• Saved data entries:
(* ===== verification/PyStr.v ===== *)
(** * Python string operations

    [strip], [splitlines], [join], [sorted] on strings, [oct]: the parts of the
    standard library the modelled code applies to text. *)
From S2P Require Import Prelude.

Definition dquote : string := String (ascii_of_N 34) "".
Definition backslash : string := String (ascii_of_N 92) "".
Definition newline : string := String (ascii_of_N 10) "".

Definition is_space (c : ascii) : bool :=
  let n := N_of_ascii c in
  ((9 <=? n) && (n <=? 13) || (28 <=? n) && (n <=? 32) || (n =? 133) || (n =? 160))%N.

Definition is_linebreak (c : ascii) : bool :=
  let n := N_of_ascii c in
  ((10 <=? n) && (n <=? 13) || (28 <=? n) && (n <=? 30) || (n =? 133))%N.

Fixpoint lstrip (s : string) : string :=
  match s with
  | String c s' => if is_space c then lstrip s' else s
  | "" => ""
  end.
Fixpoint rstrip (s : string) : string :=
  match s with
  | "" => ""
  | String c s' =>
      let t := rstrip s' in
      if (t =s "") && is_space c then "" else String c t
  end.
(** [s.strip()] *)
Definition strip (s : string) : string := rstrip (lstrip s).

(** [s.splitlines()]: a carriage return followed by a newline is one break,
    and no empty line follows a final break. *)
Fixpoint splitlines_go (cur : string) (s : string) : list string :=
  match s with
  | "" => if cur =s "" then [] else [String.rev cur]
  | String c s' =>
      if is_linebreak c then
        String.rev cur ::
          match s' with
          | String d s'' =>
              if (N_of_ascii c =? 13)%N && (N_of_ascii d =? 10)%N
              then splitlines_go "" s'' else splitlines_go "" s'
          | "" => []
          end
      else splitlines_go (String c cur) s'
  end.
Definition splitlines (s : string) : list string := splitlines_go "" s.

(** [s.split()]: runs of white space separate words. *)
Fixpoint split_words (cur : string) (s : string) : list string :=
  match s with
  | "" => if cur =s "" then [] else [String.rev cur]
  | String c s' =>
      if is_space c then
        if cur =s "" then split_words "" s' else String.rev cur :: split_words "" s'
      else split_words (String c cur) s'
  end.
(** [s.split(c)] *)
Fixpoint split_at (sep : ascii) (s : string) : list string :=
  match s with
  | "" => [""]
  | String c s' =>
      if Ascii.eqb c sep then "" :: split_at sep s'
      else match split_at sep s' with
           | [] => [String c ""]
           | w :: ws => String c w :: ws
           end
  end.

(** [sep.join(l)] *)
Definition str_join (sep : string) (l : list string) : string :=
  match l with
  | [] => ""
  | s :: l' => foldl (fun a b => a +:+ sep +:+ b) s l'
  end.

(** [sorted(l)] on strings *)
Fixpoint insert_str (s : string) (l : list string) : list string :=
  match l with
  | [] => [s]
  | t :: l' => if String.leb s t then s :: l else t :: insert_str s l'
  end.
Definition sort_strings (l : list string) : list string := foldr insert_str [] l.

Fixpoint spaces (n : nat) : string :=
  match n with O => "" | S n' => " " +:+ spaces n' end.

Fixpoint oct_digits (fuel : nat) (n : N) (acc : string) : string :=
  match fuel with
  | O => acc
  | S fuel' =>
      let acc' := String (ascii_of_N (48 + n mod 8)) acc in
      if (n <? 8)%N then acc' else oct_digits fuel' (n / 8) acc'
  end.
(** [oct(z)] for [z >= 0]: a number has at most as many octal digits as bits. *)
Definition oct (z : Z) : string :=
  "0o" +:+ oct_digits (S (N.to_nat (N.size (Z.to_N z)))) (Z.to_N z) "".

(** [s.lower()] and [s.upper()] on ASCII letters; the letters between 128 and
    256 are left as they are. *)
Definition lower_char (c : ascii) : ascii :=
  let n := N_of_ascii c in
  if ((65 <=? n) && (n <=? 90))%N then ascii_of_N (n + 32) else c.
Fixpoint lower (s : string) : string :=
  match s with "" => "" | String c s' => String (lower_char c) (lower s') end.

Definition upper_char (c : ascii) : ascii :=
  let n := N_of_ascii c in
  if ((97 <=? n) && (n <=? 122))%N then ascii_of_N (n - 32) else c.
Fixpoint upper (s : string) : string :=
  match s with "" => "" | String c s' => String (upper_char c) (upper s') end.

Definition hex_digit (n : N) : ascii :=
  ascii_of_N (if (n <? 10)%N then 48 + n else 87 + n).
Definition hex2 (n : N) : string :=
  String (hex_digit (n / 16)) (String (hex_digit (n mod 16)) "").

(** [repr(s)]: single quotes unless only double ones avoid escaping. *)
Definition squote : string := String (ascii_of_N 39) "".
Fixpoint repr_body (q : string) (s : string) : string :=
  match s with
  | "" => ""
  | String c s' =>
      let n := N_of_ascii c in
      (if (String c "" =s q) || (n =? 92)%N then backslash +:+ String c ""
       else if (n =? 10)%N then backslash +:+ "n"
       else if (n =? 13)%N then backslash +:+ "r"
       else if (n =? 9)%N then backslash +:+ "t"
       else if ((n <? 32) || (127 <=? n) && (n <=? 160) || (n =? 173))%N
       then backslash +:+ "x" +:+ hex2 n
       else String c "") +:+ repr_body q s'
  end.
Definition py_repr_str (s : string) : string :=
  let q := if contains squote s && negb (contains dquote s) then dquote else squote in
  q +:+ repr_body q s +:+ q.
(** [str(l)] for a list of strings *)
Definition py_repr_strs (l : list string) : string :=
  "[" +:+ str_join ", " (map py_repr_str l) +:+ "]".

(** Text files read with universal newlines. *)
Fixpoint universal_newlines (s : string) : string :=
  match s with
  | "" => ""
  | String c s' =>
      if Ascii.eqb c (ascii_of_N 13) then
        match s' with
        | String d s'' =>
            if Ascii.eqb d (ascii_of_N 10) then String (ascii_of_N 10) (universal_newlines s'')
            else String (ascii_of_N 10) (universal_newlines s')
        | "" => String (ascii_of_N 10) ""
        end
      else String c (universal_newlines s')
  end.

(** [s.strip(c)] for one character *)
Fixpoint lstrip_char (c : ascii) (s : string) : string :=
  match s with
  | String d s' => if Ascii.eqb c d then lstrip_char c s' else s
  | "" => ""
  end.
Definition strip_char (c : ascii) (s : string) : string :=
  String.rev (lstrip_char c (String.rev (lstrip_char c s))).

(** [s.rfind(c)] *)
Fixpoint rfind (c : ascii) (s : string) : option nat :=
  match s with
  | "" => None
  | String c' s' =>
      match rfind c s' with
      | Some n => Some (S n)
      | None => if Ascii.eqb c c' then Some 0 else None
      end
  end.
(** [s[:n]] *)
Fixpoint string_take (n : nat) (s : string) : string :=
  match n, s with
  | S n', String c s' => String c (string_take n' s')
  | _, _ => ""
  end.
(** [s[:s.find(p)]], or [s] when [p] does not occur. *)
Fixpoint before (p s : string) : string :=
  if startswith p s then ""
  else match s with "" => "" | String c s' => String c (before p s') end.
(** The value of a decimal and of a hexadecimal digit, and of a text of decimal
    digits. *)
Definition decimal_digit (c : ascii) : bool :=
  let n := N_of_ascii c in ((48 <=? n) && (n <=? 57))%N.
Fixpoint digits_value (acc : Z) (s : string) : Z :=
  match s with
  | "" => acc
  | String c s' => digits_value (acc * 10 + Z.of_N (N_of_ascii c - 48)) s'
  end.
Definition hex_value (c : ascii) : option N :=
  let n := N_of_ascii c in
  if (48 <=? n)%N && (n <=? 57)%N then Some (n - 48)%N
  else if (97 <=? n)%N && (n <=? 102)%N then Some (n - 87)%N
  else if (65 <=? n)%N && (n <=? 70)%N then Some (n - 55)%N
  else None.

Lemma insert_str_perm s l : insert_str s l ≡ₚ s :: l.
Proof.
  induction l as [|t l IH]; simpl; [done|].
  destruct (String.leb s t); [done|]. rewrite IH. constructor.
Qed.
Lemma sort_strings_perm l : sort_strings l ≡ₚ l.
Proof.
  unfold sort_strings. induction l as [|s l IH]; simpl; [done|]. by rewrite insert_str_perm, IH.
Qed.

Lemma startswith_prefix p s t : startswith p s = true -> startswith p (s +:+ t) = true.
Proof. intros (u & ->)%startswith_inv. rewrite string_app_assoc. apply startswith_app. Qed.
Lemma contains_prefix p s t : contains p s = true -> contains p (s +:+ t) = true.
Proof.
  induction s as [|c s IH]; simpl.
  - rewrite orb_false_r. destruct p; [|done]. by destruct t.
  - rewrite !orb_true_iff. intros [H|H]; [left|right; auto].
    by apply (startswith_prefix _ (String c s)).
Qed.
Lemma contains_suffix m a b : contains m b = true -> contains m (a +:+ b) = true.
Proof.
  intros Hb. induction a as [|c a IH]; [done|].
  change (String c a +:+ b) with (String c (a +:+ b)). simpl. by rewrite IH, orb_true_r.
Qed.
Lemma before_prefix p s : exists t, s = before p s +:+ t.
Proof.
  induction s as [|c s [t E]]; simpl; [by exists ""; destruct (startswith p "")|].
  destruct (startswith p (String c s)); [by exists (String c s)|].
  exists t. by rewrite string_app_cons, <-E.
Qed.
Lemma before_free p s : p <> "" -> contains p (before p s) = false.
Proof.
  intros Hp. assert (contains p "" = false) as H0 by (destruct p; [done|reflexivity]).
  induction s as [|c s IH].
  - simpl. by destruct (startswith p "").
  - cbn [before]. destruct (startswith p (String c s)) eqn:E; [exact H0|].
    cbn [contains]. rewrite IH, orb_false_r. apply not_true_iff_false. intros H.
    destruct (before_prefix p s) as [t Es].
    apply (startswith_prefix _ _ t) in H. rewrite string_app_cons, <-Es in H. congruence.
Qed.
Lemma rfind_take c s n : rfind c s = Some n ->
  exists t u, string_take (S n) s = t +:+ String c "" /\ s = (t +:+ String c "") +:+ u.
Proof.
  revert n. induction s as [|c' s IH]; intros n; simpl; [done|].
  destruct (rfind c s) as [m|].
  - intros [= <-]. destruct (IH m eq_refl) as (t & u & E1 & E2).
    exists (String c' t), u. rewrite E1, !string_app_cons. split; [done|]. by rewrite E2 at 1.
  - destruct (Ascii.eqb_spec c c') as [<-|]; [|done]. intros [= <-]. exists "", s.
    split; [by destruct s|done].
Qed.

• What is required: Look back at the entries above and repeat, unchanged, every line from the line holding "s' else String.rev" through the line holding "String c w :: ws".

• Answer space:
        if cur =s "" then split_words "" s' else String.rev cur :: split_words "" s'
      else split_words (String c cur) s'
  end.
(** [s.split(c)] *)
Fixpoint split_at (sep : ascii) (s : string) : list string :=
  match s with
  | "" => [""]
  | String c s' =>
      if Ascii.eqb c sep then "" :: split_at sep s'
      else match split_at sep s' with
           | [] => [String c ""]
           | w :: ws => String c w :: ws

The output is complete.